The Georgian event suggests that it now answers not as the mating call of a "strategic partner" but rather more gruffly to recall to its other that day in Yalta when the big three had agreed to divide the world into "spheres of influence." And to say that the Caucasus was indeed too far from Washington to be construed any part of the latter's sphere of influence.

Thus, poor Saakashvili has been discovering that not only was it a folly to undertake the shenanigans that he did in South Ossetia at the behest of a mentor far far away, but that the European Union that falls in between will not as much as criticize Russia for giving him such a bloody nose in double quick time. Here is how Stefan Steinberg was to report on the meeting of the EU foreign ministers in Brussels:

"Despite intense pressure from a number of Eastern EU states, supported
by . . . Great Britain and Sweden, the declaration issued by EU foreign
ministers meeting in Emergency session in Brussels on Wednesday to
discuss the conflict between Georgia and Russia refrained from any
criticism of Russia." (World Socialist Web Site, 15/08/08)

Indeed, the German foreign minister, Steinmeier, made it clear that "stability in the Caucasus" could be achieved only through cooperation with Russia.

And a good reason too why the EU says what it says; after all, close to 40% of all its Gas and Oil supplies now come from Russia through the Caucasus pipelines. Unable or unwilling to do an Iraq in Georgia, the EU sensibly decides that it is best to co-exist with things on the ground.

VI

On its part, the Russian Federation seems to have made up its mind to stand up to the Dino in Washington. Remembering Kosovo, it justly argues that the very same cookie crumbles in South Ossetia and Abkhazia. And if the Washington Dino dares send its brood into those parts then so be it. Music indeed to helpless ears.

What we say is how lovely that some balance of terror is back in reckoning after two decades of unmitigatedly one-sided loot and mayhem. A renewed cold war anyway better than a unilateral neo-imperialism gone berserk. And as Medvedev and Putin get ready, Hu Jin Tao cannot be far behind, since they do have in place that thing called the Shanghai Cooperation Organisation.

All this, of course, must leave that belated neo-con adulator in New Delhi somewhat out on a limb. Imagine that the Dino in Washington should be losing its teeth just when the whiz kids in New Delhi were hoping to emulate something of its bite. Johnny come too late, it transpires.

But what we say to the good man, Manmohan, is, think again. Never too late to retract a folly.

As nation-states are set to be back in contention, as globalization crumbles from within and without, as masses of people everywhere, including in America, see through the neo-imperialist smoke-screen and resolutely gather in revolt (all you need to do is to look around any Indian city or state to know the truth of that), the wise man is one who backtracks and returns to safe and acceptable ground.

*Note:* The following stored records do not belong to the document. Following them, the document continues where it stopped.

(* ===== verification/WithdrawalProps.v ===== *)
(** * What passing tests of withdrawals and certificates say

    Three parts: withdrawals from a ceased sidechain, backward transfers with their
    certificate, and the certificates that were published late. *)

From S2P Require Import Prelude PyStr Numbers PyVal Host Sim Json Encoding HttpProxy BootInfo McUtil ScUtil.
From S2P Require Import Forging Bootstrap Framework McFramework HttpCalls Checks BootstrapProps.
From Stdlib Require Import Ascii String.
From stdpp Require Import base list relations.
From S2P Require Import Scenarios StakeScenarios ChainScenarios MempoolScenarios CertScenarios CswScenarios ScenarioProps.
From S2P Require Import ForgingScenarios BackwardScenarios.
From S2P Require Import CertificateScenarios.
From S2P Require Import AccountUtil PendingCertScenarios.
Local Open Scope Z_scope.

(** * What a passing withdrawal from a ceased sidechain says

    The scripts of CswScenarios end with [csw_withdraw]: the theorem states
    which replies of both nodes a passing run has seen, before and after the
    withdrawals were sent. *)

Section CswRuns.
Context {W : Type} `{Nodes W, Clock W, Os W, Rng W}.
Implicit Types st s : St (FW W).
Local Abbreviation MF := (M (FW W)).

(** ** What the calls keep *)

Lemma during_self s s' : during s s' → fw_self (world s') = fw_self (world s).
Proof.
  induction 1 as [|a b c (p & m & args & kw & r & w & Hc & ->) _ IH]; [done|]. rewrite IH. simpl.
  unfold node_call, fw_nodes, through in Hc. destruct (node_call p m args kw (fw_world (world a))) as [? ?]. by injection Hc as <- <-.
Qed.

Lemma self_kept_post c m j k : self_kept (post c m j k : MF _).
Proof. unfold post. solve_self_kept. Qed.
#[local] Hint Resolve self_kept_post : self_kept.

Lemma self_kept_generated c ids b : self_kept (if_csws_were_generated c ids b : MF _).
Proof. induction ids as [|id ids IH]; cbn [if_csws_were_generated]; [by apply self_kept_pure|]. solve_self_kept. Qed.
#[local] Hint Resolve self_kept_generated : self_kept.

Lemma self_kept_start m c ids : self_kept (start_proofs m c ids : MF _).
Proof. unfold start_proofs. solve_self_kept. Qed.

Lemma self_kept_wait n c ids : self_kept (wait_proofs n c ids : MF _).
Proof. induction n as [|n IH]; cbn [wait_proofs]; solve_self_kept. Qed.

Lemma self_kept_send a m c k id : self_kept (send_csw a m c k id : MF _).
Proof. unfold send_csw, csw_info_of. solve_self_kept. Qed.
#[local] Hint Resolve self_kept_send : self_kept.

Lemma self_kept_sends a m c k ids : ∀ n, self_kept (send_csws a m c k n ids : MF _).
Proof. induction ids as [|id ids IH]; intros n; cbn [send_csws]; unfold when; solve_self_kept. Qed.

(** ** What the checks have seen *)

(** The bootstrap information the test keeps. *)
Definition keeps_info (info : SCBootstrapInfo) s : Prop := sc_nodes_bootstrap_info (fw_self (world s)) = Some info.

Lemma boot_info_run info s : keeps_info info s → boot_info s = (Val info, s).
Proof. unfold keeps_info, boot_info, self_get, bind, ask. by intros ->. Qed.

Lemma during_info info s s' : during s s' → keeps_info info s → keeps_info info s'.
Proof. intros Hd. unfold keeps_info. by rewrite (during_self s s'). Qed.

Lemma self_kept_info {A} (m : MF A) info s r s' : self_kept m → m s = (r, s') → keeps_info info s → keeps_info info s'.
Proof. intros Hm E. unfold keeps_info. specialize (Hm s). rewrite E in Hm. simpl in Hm. by rewrite Hm. Qed.

(** The sidechain node named a nullifier for the box, and the mainchain node
    then said of that nullifier of the sidechain whether it is known. *)
Definition nullifier_seen (m c : proxy) (info : SCBootstrapInfo) (known : string) (id : pyval) s s' : Prop :=
  ∃ request nullifier s1,
    dumps (PDict [("boxId", id)]) = Val request
    ∧ observed c "csw_nullifier" [PStr request] [] (λ r, getpath r ["result"; "nullifier"] = Val nullifier) s s1
    ∧ observed m "checkcswnullifier" [sidechain_id info; nullifier] []
        (λ r, ∃ v, getitem r "data" = Val v ∧ py_eqb (PStr known) v = true) s1 s'.

Lemma nullifier_seen_during m c info known id s s' : nullifier_seen m c info known id s s' → during s s'.
Proof. intros (? & ? & s1 & _ & Ha%observed_during & Hb%observed_during). by etrans. Qed.

Lemma nullifier_seen_weaken m c info known id a s s' b :
  during a s → during s' b → nullifier_seen m c info known id s s' → nullifier_seen m c info known id a b.
Proof.
  intros Ha Hb (q & n & s1 & Hq & Ho1 & Ho2). exists q, n, s1. split_and!; [done|..].
  - eapply observed_weaken; [exact Ha|apply rtc_refl| |exact Ho1]. by intros ?.
  - eapply observed_weaken; [apply rtc_refl|exact Hb| |exact Ho2]. by intros ?.
Qed.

Georgia after all has proved the messy marshland in which the Washington Dino's big foot is now caught many fathoms deep.

If Hindu philosophy teaches a Spenglerian lesson—that the Cartwheel turns and turns, and each time returns to where it had touched ground—then the bright minds in New Delhi's South Block may have that lesson awaiting them from the Georgian event.

And no one as bright as the one who learns in time.